### What the exercise asks
Starting with the line containing "Lemma safe_later c" and going on through the line containing "Q s Hp; cbn.", return the lines of the data below exactly, and only those.

Data excerpts:
=======

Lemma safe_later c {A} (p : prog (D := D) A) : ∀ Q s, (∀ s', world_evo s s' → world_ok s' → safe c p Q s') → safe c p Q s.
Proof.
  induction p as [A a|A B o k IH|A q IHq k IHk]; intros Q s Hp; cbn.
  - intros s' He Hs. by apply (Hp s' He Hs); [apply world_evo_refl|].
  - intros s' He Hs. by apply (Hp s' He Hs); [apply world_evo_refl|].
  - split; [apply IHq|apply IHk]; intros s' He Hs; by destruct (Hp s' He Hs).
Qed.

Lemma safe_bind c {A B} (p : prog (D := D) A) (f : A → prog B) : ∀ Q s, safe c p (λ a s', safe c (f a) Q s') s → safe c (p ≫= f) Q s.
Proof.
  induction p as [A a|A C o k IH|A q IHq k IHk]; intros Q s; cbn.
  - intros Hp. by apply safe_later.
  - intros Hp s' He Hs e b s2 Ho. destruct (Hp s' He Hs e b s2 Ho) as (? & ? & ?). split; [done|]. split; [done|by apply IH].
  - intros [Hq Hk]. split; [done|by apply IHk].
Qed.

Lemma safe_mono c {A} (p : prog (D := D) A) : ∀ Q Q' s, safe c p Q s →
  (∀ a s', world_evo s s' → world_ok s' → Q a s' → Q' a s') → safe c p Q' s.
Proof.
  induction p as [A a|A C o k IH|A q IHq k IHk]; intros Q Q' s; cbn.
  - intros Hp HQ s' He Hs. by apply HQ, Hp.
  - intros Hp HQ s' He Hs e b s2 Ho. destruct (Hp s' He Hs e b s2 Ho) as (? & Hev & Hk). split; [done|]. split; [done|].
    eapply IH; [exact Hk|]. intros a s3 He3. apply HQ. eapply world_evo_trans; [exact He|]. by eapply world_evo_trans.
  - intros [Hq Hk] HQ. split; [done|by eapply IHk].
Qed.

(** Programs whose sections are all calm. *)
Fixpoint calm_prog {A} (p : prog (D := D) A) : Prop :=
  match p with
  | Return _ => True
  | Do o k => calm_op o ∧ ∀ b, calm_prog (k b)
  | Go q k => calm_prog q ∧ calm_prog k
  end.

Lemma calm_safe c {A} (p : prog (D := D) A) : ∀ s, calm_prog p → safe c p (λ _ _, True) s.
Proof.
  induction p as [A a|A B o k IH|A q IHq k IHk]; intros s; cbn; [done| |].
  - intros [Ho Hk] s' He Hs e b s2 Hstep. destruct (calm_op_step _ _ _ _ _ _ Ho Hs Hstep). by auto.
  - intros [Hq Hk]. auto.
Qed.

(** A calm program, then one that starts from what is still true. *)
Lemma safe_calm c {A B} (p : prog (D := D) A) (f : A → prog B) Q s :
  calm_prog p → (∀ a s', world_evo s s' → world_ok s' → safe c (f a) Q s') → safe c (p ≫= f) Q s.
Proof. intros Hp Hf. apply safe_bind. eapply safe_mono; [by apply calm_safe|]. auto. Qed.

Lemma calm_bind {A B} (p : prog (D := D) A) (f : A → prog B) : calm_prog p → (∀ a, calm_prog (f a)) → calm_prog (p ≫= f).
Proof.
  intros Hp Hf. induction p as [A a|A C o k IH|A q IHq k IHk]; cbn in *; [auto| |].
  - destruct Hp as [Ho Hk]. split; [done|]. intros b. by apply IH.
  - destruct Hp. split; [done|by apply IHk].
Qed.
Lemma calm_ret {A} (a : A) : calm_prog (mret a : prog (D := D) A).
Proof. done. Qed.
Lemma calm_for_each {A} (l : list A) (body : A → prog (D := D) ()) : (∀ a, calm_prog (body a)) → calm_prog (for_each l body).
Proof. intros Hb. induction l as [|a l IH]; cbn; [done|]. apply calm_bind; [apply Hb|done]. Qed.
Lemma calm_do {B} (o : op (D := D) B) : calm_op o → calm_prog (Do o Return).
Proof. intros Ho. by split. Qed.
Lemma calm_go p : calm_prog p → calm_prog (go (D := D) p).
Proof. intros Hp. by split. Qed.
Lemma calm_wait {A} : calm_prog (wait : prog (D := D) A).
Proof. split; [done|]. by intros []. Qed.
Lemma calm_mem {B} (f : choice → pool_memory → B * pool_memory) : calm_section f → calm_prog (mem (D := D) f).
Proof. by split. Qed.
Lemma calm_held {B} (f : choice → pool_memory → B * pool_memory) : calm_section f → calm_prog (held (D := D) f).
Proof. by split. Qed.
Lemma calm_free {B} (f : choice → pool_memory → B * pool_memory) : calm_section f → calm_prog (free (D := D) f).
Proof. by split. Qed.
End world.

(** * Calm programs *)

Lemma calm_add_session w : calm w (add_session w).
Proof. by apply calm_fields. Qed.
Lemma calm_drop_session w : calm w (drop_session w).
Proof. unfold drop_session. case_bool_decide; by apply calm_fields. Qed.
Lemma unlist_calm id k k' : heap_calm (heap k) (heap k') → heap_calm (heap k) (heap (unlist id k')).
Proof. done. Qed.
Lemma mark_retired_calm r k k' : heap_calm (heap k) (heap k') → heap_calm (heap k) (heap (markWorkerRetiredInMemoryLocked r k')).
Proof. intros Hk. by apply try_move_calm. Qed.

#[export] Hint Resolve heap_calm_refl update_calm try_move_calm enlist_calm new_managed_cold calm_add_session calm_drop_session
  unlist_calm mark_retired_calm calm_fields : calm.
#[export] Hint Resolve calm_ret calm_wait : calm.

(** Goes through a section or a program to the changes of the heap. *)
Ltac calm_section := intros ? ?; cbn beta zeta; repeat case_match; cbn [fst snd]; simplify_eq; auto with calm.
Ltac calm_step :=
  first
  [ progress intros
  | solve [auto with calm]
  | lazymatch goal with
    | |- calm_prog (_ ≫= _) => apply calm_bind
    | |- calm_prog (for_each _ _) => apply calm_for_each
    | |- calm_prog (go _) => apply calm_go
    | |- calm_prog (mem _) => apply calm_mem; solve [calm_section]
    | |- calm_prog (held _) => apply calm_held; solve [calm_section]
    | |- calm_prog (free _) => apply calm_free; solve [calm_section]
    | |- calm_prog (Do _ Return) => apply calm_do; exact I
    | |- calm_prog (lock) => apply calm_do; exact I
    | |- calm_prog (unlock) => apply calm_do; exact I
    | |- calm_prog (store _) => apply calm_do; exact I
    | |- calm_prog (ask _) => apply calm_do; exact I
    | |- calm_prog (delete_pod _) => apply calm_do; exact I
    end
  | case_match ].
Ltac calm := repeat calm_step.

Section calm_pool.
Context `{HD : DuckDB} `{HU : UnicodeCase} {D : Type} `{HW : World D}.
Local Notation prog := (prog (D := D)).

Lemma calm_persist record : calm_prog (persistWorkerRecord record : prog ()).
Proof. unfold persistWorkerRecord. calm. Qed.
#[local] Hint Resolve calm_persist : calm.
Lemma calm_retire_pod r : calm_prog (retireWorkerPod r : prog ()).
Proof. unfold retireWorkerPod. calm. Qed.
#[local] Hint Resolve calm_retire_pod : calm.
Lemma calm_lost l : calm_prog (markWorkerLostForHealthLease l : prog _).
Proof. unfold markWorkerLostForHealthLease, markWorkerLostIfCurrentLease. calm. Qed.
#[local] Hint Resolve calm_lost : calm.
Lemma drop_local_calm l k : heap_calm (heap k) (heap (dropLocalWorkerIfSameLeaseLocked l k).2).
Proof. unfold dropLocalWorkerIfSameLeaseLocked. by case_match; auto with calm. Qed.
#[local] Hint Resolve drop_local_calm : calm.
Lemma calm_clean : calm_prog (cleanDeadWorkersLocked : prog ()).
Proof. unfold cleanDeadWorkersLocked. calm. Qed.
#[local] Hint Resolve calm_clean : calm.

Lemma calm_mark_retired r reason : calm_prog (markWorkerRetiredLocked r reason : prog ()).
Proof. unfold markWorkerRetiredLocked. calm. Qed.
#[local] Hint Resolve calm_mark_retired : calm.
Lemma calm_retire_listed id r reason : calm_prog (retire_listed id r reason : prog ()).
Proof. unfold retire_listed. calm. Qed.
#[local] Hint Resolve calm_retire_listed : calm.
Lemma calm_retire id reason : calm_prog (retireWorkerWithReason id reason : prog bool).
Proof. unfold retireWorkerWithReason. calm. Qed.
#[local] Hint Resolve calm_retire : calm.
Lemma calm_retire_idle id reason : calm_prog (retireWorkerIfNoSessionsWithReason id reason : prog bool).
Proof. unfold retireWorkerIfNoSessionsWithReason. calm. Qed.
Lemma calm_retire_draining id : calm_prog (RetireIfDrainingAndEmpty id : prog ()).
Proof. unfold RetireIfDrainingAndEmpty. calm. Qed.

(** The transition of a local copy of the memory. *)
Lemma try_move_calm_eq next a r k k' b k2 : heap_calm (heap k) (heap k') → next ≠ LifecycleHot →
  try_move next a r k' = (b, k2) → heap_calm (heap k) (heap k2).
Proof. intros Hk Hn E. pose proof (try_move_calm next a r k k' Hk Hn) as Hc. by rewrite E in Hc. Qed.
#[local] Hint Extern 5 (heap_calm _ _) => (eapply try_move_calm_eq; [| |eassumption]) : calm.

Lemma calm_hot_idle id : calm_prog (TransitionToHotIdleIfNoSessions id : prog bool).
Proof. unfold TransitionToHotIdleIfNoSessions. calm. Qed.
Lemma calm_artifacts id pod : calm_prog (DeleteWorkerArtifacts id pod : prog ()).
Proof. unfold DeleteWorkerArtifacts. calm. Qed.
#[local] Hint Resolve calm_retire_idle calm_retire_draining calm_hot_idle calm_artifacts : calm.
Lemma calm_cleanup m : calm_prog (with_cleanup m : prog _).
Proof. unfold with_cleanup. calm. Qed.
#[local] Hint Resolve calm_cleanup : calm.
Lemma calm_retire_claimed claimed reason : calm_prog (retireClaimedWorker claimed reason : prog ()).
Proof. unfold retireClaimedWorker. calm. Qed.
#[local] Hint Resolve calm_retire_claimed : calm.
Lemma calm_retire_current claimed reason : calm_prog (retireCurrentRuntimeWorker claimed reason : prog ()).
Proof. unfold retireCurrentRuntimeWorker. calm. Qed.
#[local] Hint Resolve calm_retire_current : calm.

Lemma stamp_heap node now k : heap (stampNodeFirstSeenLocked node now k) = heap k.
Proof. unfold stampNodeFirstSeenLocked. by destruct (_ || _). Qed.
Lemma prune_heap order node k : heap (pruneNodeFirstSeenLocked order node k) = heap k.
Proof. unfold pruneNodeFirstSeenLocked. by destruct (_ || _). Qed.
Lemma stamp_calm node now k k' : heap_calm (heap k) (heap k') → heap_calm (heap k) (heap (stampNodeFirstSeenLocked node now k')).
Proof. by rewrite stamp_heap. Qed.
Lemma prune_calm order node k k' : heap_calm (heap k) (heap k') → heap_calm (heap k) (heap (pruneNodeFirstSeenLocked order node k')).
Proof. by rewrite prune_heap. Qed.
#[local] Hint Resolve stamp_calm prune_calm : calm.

=======

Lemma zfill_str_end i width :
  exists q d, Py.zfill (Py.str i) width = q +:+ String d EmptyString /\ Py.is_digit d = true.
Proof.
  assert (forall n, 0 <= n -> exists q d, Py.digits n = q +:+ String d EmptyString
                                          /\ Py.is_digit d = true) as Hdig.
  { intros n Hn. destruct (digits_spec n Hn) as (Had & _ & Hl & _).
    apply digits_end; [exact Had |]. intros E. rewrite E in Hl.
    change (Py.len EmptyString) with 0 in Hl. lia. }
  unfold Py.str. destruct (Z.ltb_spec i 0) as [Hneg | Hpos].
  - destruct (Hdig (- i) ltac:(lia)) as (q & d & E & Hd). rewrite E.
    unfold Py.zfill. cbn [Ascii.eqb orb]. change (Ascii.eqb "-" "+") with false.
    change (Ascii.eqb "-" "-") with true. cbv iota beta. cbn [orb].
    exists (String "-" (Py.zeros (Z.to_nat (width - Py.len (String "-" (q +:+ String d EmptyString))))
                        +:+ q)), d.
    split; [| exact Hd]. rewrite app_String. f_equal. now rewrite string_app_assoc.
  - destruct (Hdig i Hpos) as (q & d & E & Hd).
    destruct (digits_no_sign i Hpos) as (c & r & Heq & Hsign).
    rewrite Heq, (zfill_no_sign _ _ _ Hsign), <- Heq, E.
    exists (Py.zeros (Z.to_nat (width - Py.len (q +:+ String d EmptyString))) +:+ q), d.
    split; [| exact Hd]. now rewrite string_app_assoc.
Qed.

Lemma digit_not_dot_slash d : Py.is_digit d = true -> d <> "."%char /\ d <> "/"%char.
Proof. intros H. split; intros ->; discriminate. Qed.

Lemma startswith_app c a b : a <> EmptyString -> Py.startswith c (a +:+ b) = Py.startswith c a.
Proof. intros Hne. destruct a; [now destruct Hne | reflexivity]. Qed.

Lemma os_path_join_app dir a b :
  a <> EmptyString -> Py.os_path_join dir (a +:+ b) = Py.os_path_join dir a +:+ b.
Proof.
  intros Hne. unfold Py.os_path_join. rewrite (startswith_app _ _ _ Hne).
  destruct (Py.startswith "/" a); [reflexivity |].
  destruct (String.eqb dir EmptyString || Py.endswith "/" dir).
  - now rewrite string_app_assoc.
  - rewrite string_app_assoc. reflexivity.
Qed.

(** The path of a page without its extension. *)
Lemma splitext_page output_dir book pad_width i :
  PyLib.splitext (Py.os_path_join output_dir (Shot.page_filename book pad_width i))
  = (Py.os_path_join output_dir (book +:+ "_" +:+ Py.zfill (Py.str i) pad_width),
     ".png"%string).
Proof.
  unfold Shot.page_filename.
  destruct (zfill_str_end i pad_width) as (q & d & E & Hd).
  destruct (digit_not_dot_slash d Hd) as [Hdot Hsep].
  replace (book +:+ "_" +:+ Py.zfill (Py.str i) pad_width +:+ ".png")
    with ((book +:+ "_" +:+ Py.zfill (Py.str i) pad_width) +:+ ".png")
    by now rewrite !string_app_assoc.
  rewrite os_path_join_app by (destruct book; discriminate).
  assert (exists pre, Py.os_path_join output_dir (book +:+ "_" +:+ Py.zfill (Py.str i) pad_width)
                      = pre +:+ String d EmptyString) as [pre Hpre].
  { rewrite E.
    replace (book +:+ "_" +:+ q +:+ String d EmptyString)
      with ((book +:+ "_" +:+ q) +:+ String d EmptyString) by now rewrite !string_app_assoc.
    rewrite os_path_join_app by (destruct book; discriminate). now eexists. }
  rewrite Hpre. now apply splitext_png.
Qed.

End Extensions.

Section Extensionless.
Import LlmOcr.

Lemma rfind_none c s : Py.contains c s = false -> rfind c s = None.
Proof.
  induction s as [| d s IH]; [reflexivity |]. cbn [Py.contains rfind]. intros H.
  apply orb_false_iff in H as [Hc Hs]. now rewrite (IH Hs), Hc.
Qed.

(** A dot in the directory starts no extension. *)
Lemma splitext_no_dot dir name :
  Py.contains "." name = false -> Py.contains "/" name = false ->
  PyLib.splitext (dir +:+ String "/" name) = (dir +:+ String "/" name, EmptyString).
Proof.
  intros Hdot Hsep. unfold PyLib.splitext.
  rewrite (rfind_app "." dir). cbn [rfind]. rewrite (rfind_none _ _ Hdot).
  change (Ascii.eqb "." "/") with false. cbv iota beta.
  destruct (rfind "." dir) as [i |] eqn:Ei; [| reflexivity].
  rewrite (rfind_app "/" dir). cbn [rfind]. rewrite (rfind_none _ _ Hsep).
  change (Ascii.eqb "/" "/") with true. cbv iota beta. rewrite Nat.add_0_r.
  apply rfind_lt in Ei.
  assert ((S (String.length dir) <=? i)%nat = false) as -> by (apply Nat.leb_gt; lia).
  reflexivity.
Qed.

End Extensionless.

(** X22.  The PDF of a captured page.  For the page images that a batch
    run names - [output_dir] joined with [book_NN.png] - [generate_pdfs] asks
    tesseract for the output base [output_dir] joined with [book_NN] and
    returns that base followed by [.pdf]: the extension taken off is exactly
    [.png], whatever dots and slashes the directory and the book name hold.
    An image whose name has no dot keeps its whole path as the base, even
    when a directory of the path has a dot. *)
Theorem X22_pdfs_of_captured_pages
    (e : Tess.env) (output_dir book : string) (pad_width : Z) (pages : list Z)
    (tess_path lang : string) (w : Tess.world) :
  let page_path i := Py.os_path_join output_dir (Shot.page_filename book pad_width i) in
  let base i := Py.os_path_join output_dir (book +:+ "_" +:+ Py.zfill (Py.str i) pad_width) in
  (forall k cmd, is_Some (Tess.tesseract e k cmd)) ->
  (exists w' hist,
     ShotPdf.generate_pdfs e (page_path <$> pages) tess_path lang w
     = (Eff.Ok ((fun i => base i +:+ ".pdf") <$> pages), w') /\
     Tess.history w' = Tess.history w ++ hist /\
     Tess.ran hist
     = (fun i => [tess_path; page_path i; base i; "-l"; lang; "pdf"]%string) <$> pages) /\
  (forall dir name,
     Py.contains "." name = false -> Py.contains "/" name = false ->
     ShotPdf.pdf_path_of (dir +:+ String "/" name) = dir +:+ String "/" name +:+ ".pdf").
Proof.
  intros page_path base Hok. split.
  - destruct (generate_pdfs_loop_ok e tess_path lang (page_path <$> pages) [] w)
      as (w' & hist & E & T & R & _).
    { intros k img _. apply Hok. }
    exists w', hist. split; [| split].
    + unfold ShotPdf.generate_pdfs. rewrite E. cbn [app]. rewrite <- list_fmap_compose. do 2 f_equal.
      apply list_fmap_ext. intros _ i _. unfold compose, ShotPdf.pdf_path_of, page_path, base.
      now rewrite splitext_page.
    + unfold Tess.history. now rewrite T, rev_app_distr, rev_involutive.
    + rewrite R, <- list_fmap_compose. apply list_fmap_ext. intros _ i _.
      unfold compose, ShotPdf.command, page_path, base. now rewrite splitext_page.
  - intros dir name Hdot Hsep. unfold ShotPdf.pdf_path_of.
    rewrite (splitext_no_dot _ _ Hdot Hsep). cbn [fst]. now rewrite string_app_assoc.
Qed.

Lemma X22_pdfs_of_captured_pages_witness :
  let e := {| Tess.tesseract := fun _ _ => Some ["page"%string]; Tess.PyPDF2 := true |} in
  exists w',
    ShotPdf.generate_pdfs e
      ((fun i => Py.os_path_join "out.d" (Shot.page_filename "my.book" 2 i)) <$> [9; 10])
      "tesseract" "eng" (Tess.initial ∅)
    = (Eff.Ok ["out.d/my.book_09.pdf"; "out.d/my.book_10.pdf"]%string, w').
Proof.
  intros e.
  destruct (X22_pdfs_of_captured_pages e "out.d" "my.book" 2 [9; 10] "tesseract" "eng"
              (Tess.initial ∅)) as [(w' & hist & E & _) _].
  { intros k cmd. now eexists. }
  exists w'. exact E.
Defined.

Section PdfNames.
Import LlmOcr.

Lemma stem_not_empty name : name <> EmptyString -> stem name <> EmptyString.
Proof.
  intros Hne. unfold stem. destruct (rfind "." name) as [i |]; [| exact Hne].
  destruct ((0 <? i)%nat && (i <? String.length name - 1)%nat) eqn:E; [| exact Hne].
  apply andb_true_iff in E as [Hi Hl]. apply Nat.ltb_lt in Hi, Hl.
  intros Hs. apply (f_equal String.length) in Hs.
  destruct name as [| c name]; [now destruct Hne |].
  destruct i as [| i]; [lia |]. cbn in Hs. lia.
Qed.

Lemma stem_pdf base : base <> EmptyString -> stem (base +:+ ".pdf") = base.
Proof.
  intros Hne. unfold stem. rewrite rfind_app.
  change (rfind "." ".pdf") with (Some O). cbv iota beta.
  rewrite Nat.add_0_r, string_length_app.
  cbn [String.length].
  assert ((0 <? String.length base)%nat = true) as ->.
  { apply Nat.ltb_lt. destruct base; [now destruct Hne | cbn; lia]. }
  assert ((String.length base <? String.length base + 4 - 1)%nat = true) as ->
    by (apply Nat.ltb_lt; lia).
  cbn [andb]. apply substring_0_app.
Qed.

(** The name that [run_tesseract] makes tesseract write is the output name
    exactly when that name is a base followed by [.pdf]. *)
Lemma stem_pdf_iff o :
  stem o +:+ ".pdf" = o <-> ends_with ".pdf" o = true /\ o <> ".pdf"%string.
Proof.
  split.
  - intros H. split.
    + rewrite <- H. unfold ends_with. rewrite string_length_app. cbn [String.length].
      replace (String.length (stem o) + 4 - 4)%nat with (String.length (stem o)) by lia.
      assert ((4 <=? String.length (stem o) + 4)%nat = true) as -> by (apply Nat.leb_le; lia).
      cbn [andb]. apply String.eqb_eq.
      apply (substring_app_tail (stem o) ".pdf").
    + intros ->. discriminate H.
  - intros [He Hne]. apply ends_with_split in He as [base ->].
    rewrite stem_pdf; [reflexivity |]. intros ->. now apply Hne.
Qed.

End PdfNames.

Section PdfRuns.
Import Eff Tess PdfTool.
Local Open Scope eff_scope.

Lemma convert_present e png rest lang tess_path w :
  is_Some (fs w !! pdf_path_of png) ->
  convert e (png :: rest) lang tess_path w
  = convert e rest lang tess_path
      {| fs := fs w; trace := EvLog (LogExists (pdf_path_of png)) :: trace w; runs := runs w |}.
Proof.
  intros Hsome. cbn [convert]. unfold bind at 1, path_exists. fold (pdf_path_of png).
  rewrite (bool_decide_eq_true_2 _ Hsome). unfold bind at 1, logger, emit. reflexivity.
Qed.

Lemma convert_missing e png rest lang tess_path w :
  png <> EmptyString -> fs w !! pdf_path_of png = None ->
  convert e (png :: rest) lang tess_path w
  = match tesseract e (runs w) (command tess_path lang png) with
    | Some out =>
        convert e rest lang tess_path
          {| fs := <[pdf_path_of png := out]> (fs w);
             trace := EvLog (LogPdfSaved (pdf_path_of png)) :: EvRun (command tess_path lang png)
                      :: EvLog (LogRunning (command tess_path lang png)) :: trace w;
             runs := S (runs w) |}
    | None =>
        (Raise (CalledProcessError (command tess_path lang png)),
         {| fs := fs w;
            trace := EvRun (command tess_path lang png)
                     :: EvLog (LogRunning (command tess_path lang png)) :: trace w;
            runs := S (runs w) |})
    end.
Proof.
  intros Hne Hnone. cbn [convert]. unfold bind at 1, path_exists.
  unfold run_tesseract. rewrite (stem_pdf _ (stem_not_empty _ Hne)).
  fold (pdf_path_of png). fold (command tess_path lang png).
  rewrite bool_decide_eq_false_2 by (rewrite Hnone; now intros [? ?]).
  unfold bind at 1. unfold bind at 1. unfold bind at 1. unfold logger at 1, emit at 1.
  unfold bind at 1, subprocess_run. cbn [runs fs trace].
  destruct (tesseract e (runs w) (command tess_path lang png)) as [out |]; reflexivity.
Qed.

=======

### Written solution
Lemma safe_later c {A} (p : prog (D := D) A) : ∀ Q s, (∀ s', world_evo s s' → world_ok s' → safe c p Q s') → safe c p Q s.
Proof.
  induction p as [A a|A B o k IH|A q IHq k IHk]; intros Q s Hp; cbn.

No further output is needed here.